(** X15. An ingredient that was added can be deleted again, and the stock
    is then as it was before.  On a store that satisfies the constraints of
    the schema, when [add_ingredient] returns [True] and the id it has given
    fits an SQLite INTEGER, [delete_ingredient_by_id] of that id returns
    [True, "Ingredient deleted"], and the stock table is again the table from
    before the addition; the AUTOINCREMENT counter keeps the id, so that the
    next ingredient gets a larger one. *)
Theorem add_then_delete_restores_stock
        (db : database) (name : string) (q : float) (u : string) :
  schema_ok db ->
  fst (call None db (add_ingredient name q u)) = Returned true Ingredient_added ->
  let db1 := snd (call None db (add_ingredient name q u)) in
  let id := next_id (seq_stock (sqlite_sequence db))
                    (map stock_id (stock_inventory db)) in
  sql_int id = true ->
  let db2 := snd (call None db1 (delete_ingredient_by_id id)) in
  fst (call None db1 (delete_ingredient_by_id id))
  = Returned true Ingredient_deleted
  /\ stock_inventory db2 = stock_inventory db
  /\ seq_stock (sqlite_sequence db2) = id
  /\ forall r, In r (stock_inventory db) -> stock_id r < id.
Proof.
  intros W; cbv zeta; rewrite call_add_ingredient.
  destruct (q <=? 0)%float; [discriminate|].
  destruct (validate_unit u) as [unit|]; [|discriminate].
  cbn [fails_at_once]; unfold Sql.insert_stock, Sql.integrity.
  destruct (existsb _ (stock_inventory db)); [discriminate|].
  cbn [fst snd]; intros _ Hid.
  set (id := next_id _ _) in *.
  set (row := mk_stock id name (sql_real q) unit).
  rewrite call_delete_ingredient_by_id; cbn [fails_at_once].
  unfold Sql.delete_stock; rewrite Hid; cbn [negb].
  cbn [stock_inventory dish_ingredients set_stock sqlite_sequence seq_stock].
  assert (Hfresh : ~ In (stock_id row) (map stock_id (stock_inventory db)))
    by apply next_id_fresh.
  destruct (filter_snoc_fresh stock_id _ _ Hfresh) as [F1 F2].
  change id with (stock_id row); rewrite F1, F2.
  assert (Hunused : existsb (fun d => ingredient_id d =? stock_id row)
                            (dish_ingredients db) = false).
  { destruct (existsb _ (dish_ingredients db)) eqn:E; [|reflexivity].
    apply used_iff in E; destruct E as (d & Hd & E).
    destruct (recipe_ingredient W d Hd) as (s & Hs & Es).
    exfalso; apply Hfresh; rewrite <- E, <- Es; apply in_map; exact Hs. }
  rewrite Hunused; cbn.
  repeat split.
  intros r Hr; pose proof (stock_seq W r Hr).
  pose proof (next_id_above (seq_stock (sqlite_sequence db))
                            (map stock_id (stock_inventory db))).
  lia.
Qed.

(* ================================================================== *)
(** * [update_dish]: failures are exceptions *)
(* ================================================================== *)

Lemma rac_ret {R A} (a : A) : returns_after_close (ret (R := R) a).
Proof. intros c Hc; split; [reflexivity|exact Hc]. Qed.

Lemma rac_raise {R A} (e : exn) :
  returns_after_close (raise (R := R) (A := A) e).
Proof. intros c Hc; split; [reflexivity|exact I]. Qed.

Lemma rac_query {R A} (q : database -> A) :
  returns_after_close (query (R := R) q).
Proof.
  intros c Hc; unfold query; rewrite Hc; split; [reflexivity|exact Hc].
Qed.

Lemma rac_query_int {R A} n (q : Z -> database -> A) :
  returns_after_close (query_int (R := R) n q).
Proof.
  intros c Hc; unfold query_int; rewrite Hc.
  destruct (sql_int n); split; cbn; auto.
Qed.

Lemma rac_execute {R A} (stmt : database -> exn + A * database) :
  returns_after_close (execute (R := R) stmt).
Proof.
  intros c Hc; unfold execute; rewrite Hc.
  destruct (writes_left c) as [[|n]|]; [split; cbn; auto| |];
    destruct (stmt (work c)) as [e|[a db']]; split; cbn; auto.
Qed.

Lemma rac_close_return {R A} (r : R) :
  returns_after_close (close ;;; return_ (A := A) r).
Proof. intros c Hc; split; reflexivity. Qed.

##########

> [WHAT YOU HAVE TO DO]:
When the line containing "(q : database" is found in the records above, restate it and every later line word for word through the last one, and nothing more.

> [WRITTEN ANSWER]:
Lemma rac_query {R A} (q : database -> A) :
  returns_after_close (query (R := R) q).
Proof.
  intros c Hc; unfold query; rewrite Hc; split; [reflexivity|exact Hc].
Qed.

Lemma rac_query_int {R A} n (q : Z -> database -> A) :
  returns_after_close (query_int (R := R) n q).
Proof.
  intros c Hc; unfold query_int; rewrite Hc.
  destruct (sql_int n); split; cbn; auto.
Qed.

Lemma rac_execute {R A} (stmt : database -> exn + A * database) :
  returns_after_close (execute (R := R) stmt).
Proof.
  intros c Hc; unfold execute; rewrite Hc.
  destruct (writes_left c) as [[|n]|]; [split; cbn; auto| |];
    destruct (stmt (work c)) as [e|[a db']]; split; cbn; auto.
Qed.

Lemma rac_close_return {R A} (r : R) :
  returns_after_close (close ;;; return_ (A := A) r).
Proof. intros c Hc; split; reflexivity. Qed.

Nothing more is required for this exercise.